WHAT NEEDS TO BE DONE.
Lines holding the string "From" are the ones to copy; find them all in the data.

THE RECORDS.
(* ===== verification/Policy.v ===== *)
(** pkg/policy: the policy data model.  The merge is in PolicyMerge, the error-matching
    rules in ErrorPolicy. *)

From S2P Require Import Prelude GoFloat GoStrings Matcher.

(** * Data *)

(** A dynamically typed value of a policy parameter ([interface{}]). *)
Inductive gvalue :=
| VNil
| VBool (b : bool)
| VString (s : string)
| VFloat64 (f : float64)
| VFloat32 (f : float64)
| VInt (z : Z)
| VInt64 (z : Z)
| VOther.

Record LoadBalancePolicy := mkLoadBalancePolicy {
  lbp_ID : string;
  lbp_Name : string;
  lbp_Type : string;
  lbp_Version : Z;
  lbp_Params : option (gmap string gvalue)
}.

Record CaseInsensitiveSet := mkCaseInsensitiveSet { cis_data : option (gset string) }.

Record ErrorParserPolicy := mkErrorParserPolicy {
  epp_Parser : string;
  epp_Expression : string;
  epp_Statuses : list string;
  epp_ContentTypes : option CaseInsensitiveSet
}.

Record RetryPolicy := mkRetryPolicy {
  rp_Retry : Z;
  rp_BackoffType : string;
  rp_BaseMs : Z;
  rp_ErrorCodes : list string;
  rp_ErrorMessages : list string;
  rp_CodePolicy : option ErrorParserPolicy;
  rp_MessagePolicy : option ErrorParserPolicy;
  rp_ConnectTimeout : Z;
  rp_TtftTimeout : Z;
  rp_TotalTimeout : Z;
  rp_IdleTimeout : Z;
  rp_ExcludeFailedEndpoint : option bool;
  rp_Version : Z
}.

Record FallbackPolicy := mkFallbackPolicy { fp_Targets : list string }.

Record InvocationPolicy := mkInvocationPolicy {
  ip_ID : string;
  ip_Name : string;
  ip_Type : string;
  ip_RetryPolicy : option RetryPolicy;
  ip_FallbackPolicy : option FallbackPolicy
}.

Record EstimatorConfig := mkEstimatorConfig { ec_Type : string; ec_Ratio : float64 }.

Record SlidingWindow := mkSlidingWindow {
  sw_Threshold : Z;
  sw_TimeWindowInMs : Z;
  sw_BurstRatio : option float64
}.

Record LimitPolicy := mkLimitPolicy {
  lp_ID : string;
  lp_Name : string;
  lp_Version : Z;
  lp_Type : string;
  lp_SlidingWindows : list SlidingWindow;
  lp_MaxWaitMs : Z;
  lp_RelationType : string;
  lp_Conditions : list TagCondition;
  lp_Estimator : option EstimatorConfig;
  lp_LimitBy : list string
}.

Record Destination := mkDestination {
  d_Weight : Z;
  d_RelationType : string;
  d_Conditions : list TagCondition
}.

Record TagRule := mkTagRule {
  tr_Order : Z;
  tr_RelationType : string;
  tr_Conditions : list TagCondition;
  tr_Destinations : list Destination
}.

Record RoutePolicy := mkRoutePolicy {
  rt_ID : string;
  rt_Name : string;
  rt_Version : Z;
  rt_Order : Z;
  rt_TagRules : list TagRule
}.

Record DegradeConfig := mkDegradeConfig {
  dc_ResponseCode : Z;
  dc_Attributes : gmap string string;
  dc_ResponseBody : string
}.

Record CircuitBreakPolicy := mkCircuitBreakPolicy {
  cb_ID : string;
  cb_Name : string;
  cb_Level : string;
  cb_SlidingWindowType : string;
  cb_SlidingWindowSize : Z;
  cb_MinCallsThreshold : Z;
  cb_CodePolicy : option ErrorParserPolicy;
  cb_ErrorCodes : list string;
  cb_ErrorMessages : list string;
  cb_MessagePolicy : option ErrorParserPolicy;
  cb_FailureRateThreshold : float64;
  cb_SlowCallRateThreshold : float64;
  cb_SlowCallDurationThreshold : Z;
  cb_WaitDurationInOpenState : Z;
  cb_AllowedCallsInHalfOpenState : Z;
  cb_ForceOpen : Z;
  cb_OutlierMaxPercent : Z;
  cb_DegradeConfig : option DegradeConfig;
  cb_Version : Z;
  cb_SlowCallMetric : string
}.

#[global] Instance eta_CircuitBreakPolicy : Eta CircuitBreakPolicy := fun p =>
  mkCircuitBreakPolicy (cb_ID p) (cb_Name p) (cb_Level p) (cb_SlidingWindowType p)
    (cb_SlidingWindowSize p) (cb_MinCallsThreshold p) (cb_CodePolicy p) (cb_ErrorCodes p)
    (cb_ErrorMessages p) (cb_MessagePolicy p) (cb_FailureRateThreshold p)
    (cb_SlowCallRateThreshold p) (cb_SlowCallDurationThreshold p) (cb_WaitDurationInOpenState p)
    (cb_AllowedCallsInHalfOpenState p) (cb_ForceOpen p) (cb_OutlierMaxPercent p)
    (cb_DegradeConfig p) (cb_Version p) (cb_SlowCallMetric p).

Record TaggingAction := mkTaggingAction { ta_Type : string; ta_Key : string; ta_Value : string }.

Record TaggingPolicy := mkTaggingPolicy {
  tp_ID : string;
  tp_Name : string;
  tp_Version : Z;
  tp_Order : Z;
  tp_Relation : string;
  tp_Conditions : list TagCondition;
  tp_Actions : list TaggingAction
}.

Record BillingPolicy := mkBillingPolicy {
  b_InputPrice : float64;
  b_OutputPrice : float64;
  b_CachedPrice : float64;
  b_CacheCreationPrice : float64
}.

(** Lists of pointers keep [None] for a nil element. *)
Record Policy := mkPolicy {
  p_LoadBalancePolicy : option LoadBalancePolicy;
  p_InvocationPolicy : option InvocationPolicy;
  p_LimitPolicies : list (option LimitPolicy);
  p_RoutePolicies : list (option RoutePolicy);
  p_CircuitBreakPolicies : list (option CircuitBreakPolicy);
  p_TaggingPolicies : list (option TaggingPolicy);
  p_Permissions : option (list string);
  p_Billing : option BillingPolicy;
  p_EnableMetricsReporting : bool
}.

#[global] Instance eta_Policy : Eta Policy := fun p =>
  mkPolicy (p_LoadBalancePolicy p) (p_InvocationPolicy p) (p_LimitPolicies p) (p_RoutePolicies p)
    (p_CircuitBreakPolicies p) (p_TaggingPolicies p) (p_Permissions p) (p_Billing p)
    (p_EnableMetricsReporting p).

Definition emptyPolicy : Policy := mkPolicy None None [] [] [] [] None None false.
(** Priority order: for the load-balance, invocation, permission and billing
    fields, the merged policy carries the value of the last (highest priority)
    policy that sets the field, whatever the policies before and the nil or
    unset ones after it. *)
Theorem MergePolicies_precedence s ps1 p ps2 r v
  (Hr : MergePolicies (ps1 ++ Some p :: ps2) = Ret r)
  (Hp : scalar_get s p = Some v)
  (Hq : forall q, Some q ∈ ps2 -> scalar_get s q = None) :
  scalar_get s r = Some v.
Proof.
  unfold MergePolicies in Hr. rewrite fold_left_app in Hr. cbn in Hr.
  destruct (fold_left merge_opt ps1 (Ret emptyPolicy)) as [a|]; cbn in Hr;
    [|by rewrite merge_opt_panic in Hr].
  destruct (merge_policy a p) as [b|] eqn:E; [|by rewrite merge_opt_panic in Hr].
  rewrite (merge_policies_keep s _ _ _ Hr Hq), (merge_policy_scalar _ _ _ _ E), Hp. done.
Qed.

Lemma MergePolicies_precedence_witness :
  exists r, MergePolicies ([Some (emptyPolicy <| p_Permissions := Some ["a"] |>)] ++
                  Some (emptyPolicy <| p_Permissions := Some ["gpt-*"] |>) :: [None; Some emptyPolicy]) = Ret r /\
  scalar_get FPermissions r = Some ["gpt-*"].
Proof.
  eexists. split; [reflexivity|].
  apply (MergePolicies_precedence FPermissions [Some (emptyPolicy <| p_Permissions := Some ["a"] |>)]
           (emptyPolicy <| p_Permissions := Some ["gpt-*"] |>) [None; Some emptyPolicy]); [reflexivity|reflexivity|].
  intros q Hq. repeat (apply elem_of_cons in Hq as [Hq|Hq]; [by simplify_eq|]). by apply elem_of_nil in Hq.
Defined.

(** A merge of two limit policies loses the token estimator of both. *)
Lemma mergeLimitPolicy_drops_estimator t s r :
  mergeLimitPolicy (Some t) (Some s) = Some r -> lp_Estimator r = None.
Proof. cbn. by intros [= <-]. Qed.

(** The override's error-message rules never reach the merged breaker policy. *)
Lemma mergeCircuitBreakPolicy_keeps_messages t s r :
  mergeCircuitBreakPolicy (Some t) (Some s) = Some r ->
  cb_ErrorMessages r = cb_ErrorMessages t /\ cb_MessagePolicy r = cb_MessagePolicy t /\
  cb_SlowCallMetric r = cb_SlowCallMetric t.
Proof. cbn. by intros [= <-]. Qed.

---

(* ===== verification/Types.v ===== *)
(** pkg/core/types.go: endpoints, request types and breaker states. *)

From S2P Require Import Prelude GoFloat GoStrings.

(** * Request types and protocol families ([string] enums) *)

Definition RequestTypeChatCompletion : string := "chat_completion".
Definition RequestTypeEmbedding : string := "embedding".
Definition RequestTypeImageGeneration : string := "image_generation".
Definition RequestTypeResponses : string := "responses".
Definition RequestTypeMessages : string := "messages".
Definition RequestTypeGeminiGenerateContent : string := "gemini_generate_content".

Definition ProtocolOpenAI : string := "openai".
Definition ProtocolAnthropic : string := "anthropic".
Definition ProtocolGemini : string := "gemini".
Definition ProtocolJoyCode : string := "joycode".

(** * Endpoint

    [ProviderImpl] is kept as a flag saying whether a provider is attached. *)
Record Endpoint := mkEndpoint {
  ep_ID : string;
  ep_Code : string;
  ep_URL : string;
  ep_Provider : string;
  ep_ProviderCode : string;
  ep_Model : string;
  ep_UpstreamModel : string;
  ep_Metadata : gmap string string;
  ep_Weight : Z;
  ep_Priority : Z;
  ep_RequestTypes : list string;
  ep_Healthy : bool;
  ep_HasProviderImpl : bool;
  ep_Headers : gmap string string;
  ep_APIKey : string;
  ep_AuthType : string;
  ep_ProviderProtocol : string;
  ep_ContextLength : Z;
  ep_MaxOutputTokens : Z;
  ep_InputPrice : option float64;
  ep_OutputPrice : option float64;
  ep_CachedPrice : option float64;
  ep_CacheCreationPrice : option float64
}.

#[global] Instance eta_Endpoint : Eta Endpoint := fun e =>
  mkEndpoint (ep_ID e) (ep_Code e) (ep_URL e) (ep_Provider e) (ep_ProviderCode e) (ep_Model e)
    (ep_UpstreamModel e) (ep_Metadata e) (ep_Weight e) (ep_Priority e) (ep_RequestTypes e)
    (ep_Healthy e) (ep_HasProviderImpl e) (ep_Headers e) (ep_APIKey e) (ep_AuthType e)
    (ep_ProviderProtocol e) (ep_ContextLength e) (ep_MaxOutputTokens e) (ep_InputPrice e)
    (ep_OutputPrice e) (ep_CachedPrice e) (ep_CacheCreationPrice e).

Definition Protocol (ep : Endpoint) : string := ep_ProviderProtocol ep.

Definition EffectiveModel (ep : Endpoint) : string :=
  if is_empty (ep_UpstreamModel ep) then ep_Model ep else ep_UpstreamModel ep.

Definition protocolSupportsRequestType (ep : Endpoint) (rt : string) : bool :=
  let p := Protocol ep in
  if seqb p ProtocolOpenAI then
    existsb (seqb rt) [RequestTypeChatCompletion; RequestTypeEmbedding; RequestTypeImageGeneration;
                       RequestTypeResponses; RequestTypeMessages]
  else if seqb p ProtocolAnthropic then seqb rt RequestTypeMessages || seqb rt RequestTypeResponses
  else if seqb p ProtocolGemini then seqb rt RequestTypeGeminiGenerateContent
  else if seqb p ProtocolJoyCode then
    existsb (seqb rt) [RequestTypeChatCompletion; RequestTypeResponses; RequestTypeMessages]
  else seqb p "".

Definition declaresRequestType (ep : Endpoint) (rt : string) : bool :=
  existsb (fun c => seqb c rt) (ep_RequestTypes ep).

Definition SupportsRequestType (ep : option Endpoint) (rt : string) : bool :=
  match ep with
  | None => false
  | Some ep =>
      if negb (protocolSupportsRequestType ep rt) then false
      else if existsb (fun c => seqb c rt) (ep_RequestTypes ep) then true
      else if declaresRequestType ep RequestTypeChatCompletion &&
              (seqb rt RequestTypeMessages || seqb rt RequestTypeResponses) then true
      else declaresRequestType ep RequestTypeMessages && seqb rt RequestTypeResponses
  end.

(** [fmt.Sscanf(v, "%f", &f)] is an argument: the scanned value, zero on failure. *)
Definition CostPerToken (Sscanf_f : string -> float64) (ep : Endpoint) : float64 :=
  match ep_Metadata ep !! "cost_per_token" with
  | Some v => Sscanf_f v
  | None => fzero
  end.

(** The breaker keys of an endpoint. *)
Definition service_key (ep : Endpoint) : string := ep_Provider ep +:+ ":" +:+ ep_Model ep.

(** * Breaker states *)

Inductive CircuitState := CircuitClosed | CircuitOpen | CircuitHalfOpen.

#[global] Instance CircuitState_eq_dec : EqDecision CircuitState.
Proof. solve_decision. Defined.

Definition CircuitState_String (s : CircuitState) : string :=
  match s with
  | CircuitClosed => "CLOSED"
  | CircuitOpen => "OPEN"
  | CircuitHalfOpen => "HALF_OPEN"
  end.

--

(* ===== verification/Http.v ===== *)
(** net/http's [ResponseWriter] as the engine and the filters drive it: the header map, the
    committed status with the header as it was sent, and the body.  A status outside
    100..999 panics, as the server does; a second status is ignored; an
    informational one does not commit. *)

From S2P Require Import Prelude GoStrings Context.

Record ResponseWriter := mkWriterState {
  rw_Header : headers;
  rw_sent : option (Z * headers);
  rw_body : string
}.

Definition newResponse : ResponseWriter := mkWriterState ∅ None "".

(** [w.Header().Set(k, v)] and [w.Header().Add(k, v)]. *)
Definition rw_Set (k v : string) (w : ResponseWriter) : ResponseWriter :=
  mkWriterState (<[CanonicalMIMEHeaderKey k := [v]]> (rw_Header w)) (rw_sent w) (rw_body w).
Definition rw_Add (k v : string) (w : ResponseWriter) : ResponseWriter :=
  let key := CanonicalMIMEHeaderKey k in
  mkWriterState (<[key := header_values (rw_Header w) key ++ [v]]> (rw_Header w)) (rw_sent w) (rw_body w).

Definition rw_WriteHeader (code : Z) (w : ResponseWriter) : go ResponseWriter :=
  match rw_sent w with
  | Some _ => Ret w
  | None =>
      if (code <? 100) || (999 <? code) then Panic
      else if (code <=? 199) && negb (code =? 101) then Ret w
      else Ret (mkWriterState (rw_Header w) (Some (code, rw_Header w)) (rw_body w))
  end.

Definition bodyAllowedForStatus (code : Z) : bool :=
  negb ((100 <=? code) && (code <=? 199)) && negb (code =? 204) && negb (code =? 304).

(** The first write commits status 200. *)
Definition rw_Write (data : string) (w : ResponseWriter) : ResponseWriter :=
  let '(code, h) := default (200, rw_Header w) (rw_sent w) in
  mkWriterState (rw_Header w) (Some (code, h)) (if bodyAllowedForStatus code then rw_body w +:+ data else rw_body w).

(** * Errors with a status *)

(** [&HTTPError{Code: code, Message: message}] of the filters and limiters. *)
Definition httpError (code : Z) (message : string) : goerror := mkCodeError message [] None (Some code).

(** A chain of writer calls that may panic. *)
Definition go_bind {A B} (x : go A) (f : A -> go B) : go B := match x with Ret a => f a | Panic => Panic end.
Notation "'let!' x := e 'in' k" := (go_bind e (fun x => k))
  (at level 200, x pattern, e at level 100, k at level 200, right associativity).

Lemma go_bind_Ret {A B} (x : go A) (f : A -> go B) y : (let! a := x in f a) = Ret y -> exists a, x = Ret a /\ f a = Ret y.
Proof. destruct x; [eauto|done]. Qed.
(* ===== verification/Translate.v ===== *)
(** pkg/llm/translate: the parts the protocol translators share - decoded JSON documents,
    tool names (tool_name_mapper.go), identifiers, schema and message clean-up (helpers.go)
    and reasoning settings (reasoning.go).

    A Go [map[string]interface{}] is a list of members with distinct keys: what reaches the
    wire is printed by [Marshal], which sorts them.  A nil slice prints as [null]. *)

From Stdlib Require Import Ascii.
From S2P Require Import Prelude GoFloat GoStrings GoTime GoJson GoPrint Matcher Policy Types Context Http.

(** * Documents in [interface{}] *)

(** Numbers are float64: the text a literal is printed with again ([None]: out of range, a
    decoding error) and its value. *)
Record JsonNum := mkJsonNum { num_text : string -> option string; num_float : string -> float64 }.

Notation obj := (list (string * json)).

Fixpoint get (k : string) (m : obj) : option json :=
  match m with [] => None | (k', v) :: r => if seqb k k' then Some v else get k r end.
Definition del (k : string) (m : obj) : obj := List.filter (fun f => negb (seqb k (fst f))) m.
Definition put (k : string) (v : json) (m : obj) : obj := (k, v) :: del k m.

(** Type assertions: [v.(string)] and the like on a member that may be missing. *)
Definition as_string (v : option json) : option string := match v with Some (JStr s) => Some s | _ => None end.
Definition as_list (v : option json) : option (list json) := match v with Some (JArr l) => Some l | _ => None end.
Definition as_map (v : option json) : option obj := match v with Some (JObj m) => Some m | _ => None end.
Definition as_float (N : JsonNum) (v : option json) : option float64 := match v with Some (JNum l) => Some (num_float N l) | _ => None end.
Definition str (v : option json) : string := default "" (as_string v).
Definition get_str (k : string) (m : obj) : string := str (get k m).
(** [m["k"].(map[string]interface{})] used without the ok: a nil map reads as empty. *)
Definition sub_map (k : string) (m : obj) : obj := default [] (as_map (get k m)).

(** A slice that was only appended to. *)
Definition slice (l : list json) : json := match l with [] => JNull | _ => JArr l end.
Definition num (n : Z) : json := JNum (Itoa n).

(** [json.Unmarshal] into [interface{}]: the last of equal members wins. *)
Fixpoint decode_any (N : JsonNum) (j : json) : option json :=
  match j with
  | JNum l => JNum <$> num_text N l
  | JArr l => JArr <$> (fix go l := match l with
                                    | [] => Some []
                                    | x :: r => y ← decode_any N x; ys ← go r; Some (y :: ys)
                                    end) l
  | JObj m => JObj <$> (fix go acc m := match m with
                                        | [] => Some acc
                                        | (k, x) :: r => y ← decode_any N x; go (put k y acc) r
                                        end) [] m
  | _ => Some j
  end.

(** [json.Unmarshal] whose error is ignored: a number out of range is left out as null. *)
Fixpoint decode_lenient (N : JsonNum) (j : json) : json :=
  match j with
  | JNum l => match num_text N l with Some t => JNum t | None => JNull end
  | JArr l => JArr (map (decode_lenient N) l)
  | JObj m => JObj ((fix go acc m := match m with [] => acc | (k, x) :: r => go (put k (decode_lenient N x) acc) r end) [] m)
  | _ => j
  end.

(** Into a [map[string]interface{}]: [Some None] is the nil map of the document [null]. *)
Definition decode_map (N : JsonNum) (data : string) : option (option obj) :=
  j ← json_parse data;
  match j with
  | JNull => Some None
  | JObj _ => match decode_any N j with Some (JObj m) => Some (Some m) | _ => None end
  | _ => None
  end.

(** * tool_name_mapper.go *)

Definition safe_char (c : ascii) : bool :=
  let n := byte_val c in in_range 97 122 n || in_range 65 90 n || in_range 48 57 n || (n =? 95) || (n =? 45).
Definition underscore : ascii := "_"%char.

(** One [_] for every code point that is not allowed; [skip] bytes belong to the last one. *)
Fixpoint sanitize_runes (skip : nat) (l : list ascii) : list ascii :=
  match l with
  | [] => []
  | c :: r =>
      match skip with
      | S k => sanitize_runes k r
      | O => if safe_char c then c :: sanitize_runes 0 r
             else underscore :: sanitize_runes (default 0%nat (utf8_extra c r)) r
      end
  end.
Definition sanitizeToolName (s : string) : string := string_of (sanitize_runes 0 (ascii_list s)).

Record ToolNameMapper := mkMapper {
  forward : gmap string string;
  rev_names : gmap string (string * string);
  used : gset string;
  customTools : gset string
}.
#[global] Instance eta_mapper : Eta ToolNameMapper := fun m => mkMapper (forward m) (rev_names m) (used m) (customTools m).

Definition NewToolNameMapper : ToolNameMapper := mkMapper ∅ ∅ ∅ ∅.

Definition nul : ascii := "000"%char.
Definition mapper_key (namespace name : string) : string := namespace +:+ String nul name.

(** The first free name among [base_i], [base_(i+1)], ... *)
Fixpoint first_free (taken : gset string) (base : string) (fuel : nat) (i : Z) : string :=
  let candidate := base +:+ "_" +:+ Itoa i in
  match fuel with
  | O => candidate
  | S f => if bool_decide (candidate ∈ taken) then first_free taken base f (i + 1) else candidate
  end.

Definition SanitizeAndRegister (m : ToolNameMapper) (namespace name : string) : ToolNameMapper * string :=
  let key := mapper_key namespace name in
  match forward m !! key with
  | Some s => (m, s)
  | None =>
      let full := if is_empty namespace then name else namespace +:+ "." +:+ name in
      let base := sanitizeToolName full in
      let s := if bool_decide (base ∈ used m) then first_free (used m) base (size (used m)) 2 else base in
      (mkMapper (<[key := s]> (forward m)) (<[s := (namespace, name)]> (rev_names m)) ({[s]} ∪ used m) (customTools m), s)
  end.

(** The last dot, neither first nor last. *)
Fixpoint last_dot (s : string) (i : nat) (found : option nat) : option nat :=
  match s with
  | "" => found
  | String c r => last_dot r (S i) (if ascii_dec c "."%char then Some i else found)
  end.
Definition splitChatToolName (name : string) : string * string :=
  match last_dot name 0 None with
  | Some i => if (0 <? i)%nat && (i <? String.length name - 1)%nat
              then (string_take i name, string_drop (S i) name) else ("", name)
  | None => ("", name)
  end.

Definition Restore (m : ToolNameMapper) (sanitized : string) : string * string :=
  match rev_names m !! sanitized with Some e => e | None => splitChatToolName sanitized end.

ANSWER TO THE PROBLEM.
From S2P Require Import Prelude GoFloat GoStrings Matcher.
From S2P Require Import Prelude GoFloat GoStrings.
From S2P Require Import Prelude GoStrings Context.
From Stdlib Require Import Ascii.
From S2P Require Import Prelude GoFloat GoStrings GoTime GoJson GoPrint Matcher Policy Types Context Http.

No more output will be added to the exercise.